● DATA SHOWN:
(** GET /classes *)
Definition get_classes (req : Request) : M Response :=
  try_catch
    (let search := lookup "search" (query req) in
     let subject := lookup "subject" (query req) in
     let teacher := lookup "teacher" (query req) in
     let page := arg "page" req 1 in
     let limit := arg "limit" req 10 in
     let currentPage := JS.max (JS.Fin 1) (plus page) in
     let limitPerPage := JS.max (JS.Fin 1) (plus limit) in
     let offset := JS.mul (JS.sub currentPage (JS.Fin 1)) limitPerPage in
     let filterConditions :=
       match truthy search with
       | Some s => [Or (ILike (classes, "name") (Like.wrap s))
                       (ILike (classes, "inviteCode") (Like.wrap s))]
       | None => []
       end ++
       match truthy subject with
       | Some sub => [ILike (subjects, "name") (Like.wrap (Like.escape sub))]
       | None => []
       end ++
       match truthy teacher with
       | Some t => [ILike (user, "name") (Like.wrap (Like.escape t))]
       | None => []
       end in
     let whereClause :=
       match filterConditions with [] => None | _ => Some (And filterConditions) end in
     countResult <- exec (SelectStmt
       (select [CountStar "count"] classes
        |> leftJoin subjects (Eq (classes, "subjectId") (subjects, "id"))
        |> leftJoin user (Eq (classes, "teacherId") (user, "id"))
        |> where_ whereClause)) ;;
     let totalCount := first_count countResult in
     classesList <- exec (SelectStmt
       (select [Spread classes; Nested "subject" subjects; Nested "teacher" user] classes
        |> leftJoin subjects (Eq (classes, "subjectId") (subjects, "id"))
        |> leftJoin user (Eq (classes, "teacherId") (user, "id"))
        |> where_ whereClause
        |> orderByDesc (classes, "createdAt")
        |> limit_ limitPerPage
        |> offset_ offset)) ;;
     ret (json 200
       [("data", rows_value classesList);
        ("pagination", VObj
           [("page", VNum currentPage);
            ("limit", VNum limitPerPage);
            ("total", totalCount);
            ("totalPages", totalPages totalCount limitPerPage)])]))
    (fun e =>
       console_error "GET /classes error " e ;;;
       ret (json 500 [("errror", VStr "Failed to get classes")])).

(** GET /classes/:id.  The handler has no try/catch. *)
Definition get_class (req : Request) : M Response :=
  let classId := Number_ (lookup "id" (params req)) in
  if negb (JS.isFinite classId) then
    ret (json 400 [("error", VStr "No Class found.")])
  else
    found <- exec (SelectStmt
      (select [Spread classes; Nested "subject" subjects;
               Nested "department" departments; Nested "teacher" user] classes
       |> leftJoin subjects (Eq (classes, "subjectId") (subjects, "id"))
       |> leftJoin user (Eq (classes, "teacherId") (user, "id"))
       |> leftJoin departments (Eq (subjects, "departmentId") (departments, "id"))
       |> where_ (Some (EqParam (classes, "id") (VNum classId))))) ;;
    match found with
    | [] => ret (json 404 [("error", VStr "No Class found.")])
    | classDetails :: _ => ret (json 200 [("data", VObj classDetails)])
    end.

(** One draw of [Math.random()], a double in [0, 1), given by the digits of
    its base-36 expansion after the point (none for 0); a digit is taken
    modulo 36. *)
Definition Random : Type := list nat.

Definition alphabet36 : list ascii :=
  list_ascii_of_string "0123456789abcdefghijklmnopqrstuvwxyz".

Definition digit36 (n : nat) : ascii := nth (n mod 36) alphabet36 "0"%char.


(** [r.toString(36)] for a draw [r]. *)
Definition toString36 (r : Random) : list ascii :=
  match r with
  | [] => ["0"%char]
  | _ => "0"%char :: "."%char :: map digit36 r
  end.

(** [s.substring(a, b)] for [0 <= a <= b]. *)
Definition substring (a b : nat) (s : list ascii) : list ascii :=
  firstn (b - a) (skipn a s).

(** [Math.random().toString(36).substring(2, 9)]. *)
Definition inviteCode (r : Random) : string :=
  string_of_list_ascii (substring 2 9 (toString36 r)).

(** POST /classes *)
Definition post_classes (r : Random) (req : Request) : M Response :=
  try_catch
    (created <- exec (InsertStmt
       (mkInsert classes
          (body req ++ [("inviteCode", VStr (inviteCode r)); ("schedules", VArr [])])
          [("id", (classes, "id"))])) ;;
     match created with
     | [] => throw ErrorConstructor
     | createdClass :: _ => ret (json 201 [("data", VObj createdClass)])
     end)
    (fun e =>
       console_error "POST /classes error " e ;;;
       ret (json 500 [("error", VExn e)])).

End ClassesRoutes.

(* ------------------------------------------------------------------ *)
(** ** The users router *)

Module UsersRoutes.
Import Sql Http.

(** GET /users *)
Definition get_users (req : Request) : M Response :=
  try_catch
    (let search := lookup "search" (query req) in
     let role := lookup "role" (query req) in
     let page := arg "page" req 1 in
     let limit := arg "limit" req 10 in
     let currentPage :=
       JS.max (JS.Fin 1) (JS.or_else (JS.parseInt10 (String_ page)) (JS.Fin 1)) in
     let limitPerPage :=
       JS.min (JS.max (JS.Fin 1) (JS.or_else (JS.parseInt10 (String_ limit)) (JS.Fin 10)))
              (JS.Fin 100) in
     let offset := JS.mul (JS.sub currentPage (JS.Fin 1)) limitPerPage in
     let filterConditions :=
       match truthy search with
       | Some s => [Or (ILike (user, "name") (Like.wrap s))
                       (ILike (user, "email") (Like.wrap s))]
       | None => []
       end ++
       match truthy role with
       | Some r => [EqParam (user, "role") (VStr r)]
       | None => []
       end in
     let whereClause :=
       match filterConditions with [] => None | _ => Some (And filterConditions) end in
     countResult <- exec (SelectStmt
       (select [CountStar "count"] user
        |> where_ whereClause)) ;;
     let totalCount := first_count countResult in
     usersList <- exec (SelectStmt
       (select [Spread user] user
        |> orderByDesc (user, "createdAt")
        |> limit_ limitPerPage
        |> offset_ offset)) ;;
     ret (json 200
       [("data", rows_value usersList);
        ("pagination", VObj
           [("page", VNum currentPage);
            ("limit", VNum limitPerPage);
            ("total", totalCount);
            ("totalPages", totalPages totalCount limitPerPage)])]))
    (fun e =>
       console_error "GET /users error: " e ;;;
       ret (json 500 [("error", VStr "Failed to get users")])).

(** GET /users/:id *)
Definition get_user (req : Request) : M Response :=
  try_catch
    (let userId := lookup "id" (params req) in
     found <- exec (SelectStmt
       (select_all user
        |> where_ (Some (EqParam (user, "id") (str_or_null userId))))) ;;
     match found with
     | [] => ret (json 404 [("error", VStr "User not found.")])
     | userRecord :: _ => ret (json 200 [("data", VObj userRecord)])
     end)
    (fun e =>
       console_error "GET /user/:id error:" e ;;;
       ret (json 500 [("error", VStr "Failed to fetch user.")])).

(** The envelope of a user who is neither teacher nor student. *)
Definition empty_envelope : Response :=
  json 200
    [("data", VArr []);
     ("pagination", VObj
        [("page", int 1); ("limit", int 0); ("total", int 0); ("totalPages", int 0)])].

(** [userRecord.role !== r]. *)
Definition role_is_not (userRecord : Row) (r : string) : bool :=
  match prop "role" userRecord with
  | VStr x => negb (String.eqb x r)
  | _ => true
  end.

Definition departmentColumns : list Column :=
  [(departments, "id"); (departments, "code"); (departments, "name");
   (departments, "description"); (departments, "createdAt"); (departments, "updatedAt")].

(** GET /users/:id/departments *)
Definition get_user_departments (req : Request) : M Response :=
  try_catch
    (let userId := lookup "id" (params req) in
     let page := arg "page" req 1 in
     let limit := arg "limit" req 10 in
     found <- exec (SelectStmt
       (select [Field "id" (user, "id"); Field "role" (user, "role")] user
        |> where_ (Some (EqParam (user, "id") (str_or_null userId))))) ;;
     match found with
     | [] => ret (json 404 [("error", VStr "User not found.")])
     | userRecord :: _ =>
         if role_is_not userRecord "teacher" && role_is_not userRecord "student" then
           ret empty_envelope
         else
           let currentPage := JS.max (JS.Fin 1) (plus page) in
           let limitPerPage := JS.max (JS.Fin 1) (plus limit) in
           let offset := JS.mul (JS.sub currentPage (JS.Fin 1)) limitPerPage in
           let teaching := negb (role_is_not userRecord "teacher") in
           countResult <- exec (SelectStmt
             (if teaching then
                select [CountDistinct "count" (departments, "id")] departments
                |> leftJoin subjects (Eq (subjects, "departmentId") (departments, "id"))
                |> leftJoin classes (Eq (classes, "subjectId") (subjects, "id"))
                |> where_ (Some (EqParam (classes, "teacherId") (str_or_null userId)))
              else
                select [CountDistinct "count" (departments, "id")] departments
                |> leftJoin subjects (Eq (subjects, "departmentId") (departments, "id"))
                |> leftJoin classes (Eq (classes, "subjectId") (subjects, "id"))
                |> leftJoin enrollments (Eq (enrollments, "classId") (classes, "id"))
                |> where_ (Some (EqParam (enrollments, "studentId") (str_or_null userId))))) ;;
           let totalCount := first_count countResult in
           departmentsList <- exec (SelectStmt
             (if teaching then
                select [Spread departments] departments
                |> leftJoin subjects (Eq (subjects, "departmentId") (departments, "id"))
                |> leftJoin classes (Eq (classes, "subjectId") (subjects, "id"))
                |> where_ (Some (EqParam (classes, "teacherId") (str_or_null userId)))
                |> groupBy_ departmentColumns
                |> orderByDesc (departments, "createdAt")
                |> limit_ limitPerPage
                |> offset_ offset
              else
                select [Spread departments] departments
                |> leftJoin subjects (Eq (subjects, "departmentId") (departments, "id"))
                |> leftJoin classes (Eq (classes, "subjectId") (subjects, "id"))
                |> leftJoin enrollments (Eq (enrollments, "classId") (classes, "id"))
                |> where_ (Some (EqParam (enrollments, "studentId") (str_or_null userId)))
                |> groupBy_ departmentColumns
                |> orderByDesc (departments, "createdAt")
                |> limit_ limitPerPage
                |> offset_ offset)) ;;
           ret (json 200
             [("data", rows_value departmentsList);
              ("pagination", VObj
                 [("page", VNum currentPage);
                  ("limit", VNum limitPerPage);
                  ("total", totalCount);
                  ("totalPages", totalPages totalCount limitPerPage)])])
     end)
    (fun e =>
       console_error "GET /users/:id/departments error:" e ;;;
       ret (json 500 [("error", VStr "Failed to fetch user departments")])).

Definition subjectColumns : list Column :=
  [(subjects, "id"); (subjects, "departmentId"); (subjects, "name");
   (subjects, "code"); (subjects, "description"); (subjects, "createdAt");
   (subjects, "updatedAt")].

● TASK DESCRIPTION: Among the lines of the listing above, count those that include the string "CountStar" and give that total alone.

● EXERCISE RESULT: 2